(Dataset entries)

(* ===== verification/WebSocketSession.v ===== *)
(** [net/http/websocket/ws_session_base.cpp] with its two derived classes,
    [websocket_session.cpp] (server side) and [websocket_client.cpp]: the loop over the
    frames of a read, the dispatch on opcodes, sending and closing.

    The virtual methods of the base class are a type class, [WsDerived]; the loop is
    verified against its laws, and each derived class is an instance.  The calls into the
    application ([OnReadText], [OnReadData], [OnClose]) and into the TCP connection are
    recorded as events, in order; what the application does in them is not modelled. *)
From S2P Require Import Prelude ByteStream ByteCrypto RtpPub DataBuffer WebSocketFrame.

Module WsSessionBase.
Import WebSocketFrame.

(** The members of [WebSocketSessionBase]. *)
Record t := mk {
  frame_ : WebSocketFrame.t;
  recv_buffer_vec_ : list DataBuffer.t;
  last_op_code_ : Z;
  die_count_ : Z;
  last_recv_pong_ms_ : Z;
  last_send_ping_ms_ : Z;
  is_connected_ : bool;
  close_ : bool;
  is_client_ : bool
}.

Definition with_frame (s : t) (f : WebSocketFrame.t) : t :=
  mk f (recv_buffer_vec_ s) (last_op_code_ s) (die_count_ s) (last_recv_pong_ms_ s)
     (last_send_ping_ms_ s) (is_connected_ s) (close_ s) (is_client_ s).
Definition with_recv (s : t) (v : list DataBuffer.t) : t :=
  mk (frame_ s) v (last_op_code_ s) (die_count_ s) (last_recv_pong_ms_ s)
     (last_send_ping_ms_ s) (is_connected_ s) (close_ s) (is_client_ s).
Definition with_last_op (s : t) (op : Z) : t :=
  mk (frame_ s) (recv_buffer_vec_ s) op (die_count_ s) (last_recv_pong_ms_ s)
     (last_send_ping_ms_ s) (is_connected_ s) (close_ s) (is_client_ s).
Definition with_die_count (s : t) (n : Z) : t :=
  mk (frame_ s) (recv_buffer_vec_ s) (last_op_code_ s) n (last_recv_pong_ms_ s)
     (last_send_ping_ms_ s) (is_connected_ s) (close_ s) (is_client_ s).
Definition with_pong (s : t) (ms : Z) : t :=
  mk (frame_ s) (recv_buffer_vec_ s) (last_op_code_ s) (die_count_ s) ms
     (last_send_ping_ms_ s) (is_connected_ s) (close_ s) (is_client_ s).
Definition with_ping (s : t) (ms : Z) : t :=
  mk (frame_ s) (recv_buffer_vec_ s) (last_op_code_ s) (die_count_ s) (last_recv_pong_ms_ s)
     ms (is_connected_ s) (close_ s) (is_client_ s).
Definition with_connected (s : t) (b : bool) : t :=
  mk (frame_ s) (recv_buffer_vec_ s) (last_op_code_ s) (die_count_ s) (last_recv_pong_ms_ s)
     (last_send_ping_ms_ s) b (close_ s) (is_client_ s).
Definition with_close (s : t) (b : bool) : t :=
  mk (frame_ s) (recv_buffer_vec_ s) (last_op_code_ s) (die_count_ s) (last_recv_pong_ms_ s)
     (last_send_ping_ms_ s) (is_connected_ s) b (is_client_ s).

Task to complete >> In the entries above, identify every line with the string "WebSocketFrame".

Solution for this problem >>
From S2P Require Import Prelude ByteStream ByteCrypto RtpPub DataBuffer WebSocketFrame.
Import WebSocketFrame.
  frame_ : WebSocketFrame.t;
Definition with_frame (s : t) (f : WebSocketFrame.t) : t :=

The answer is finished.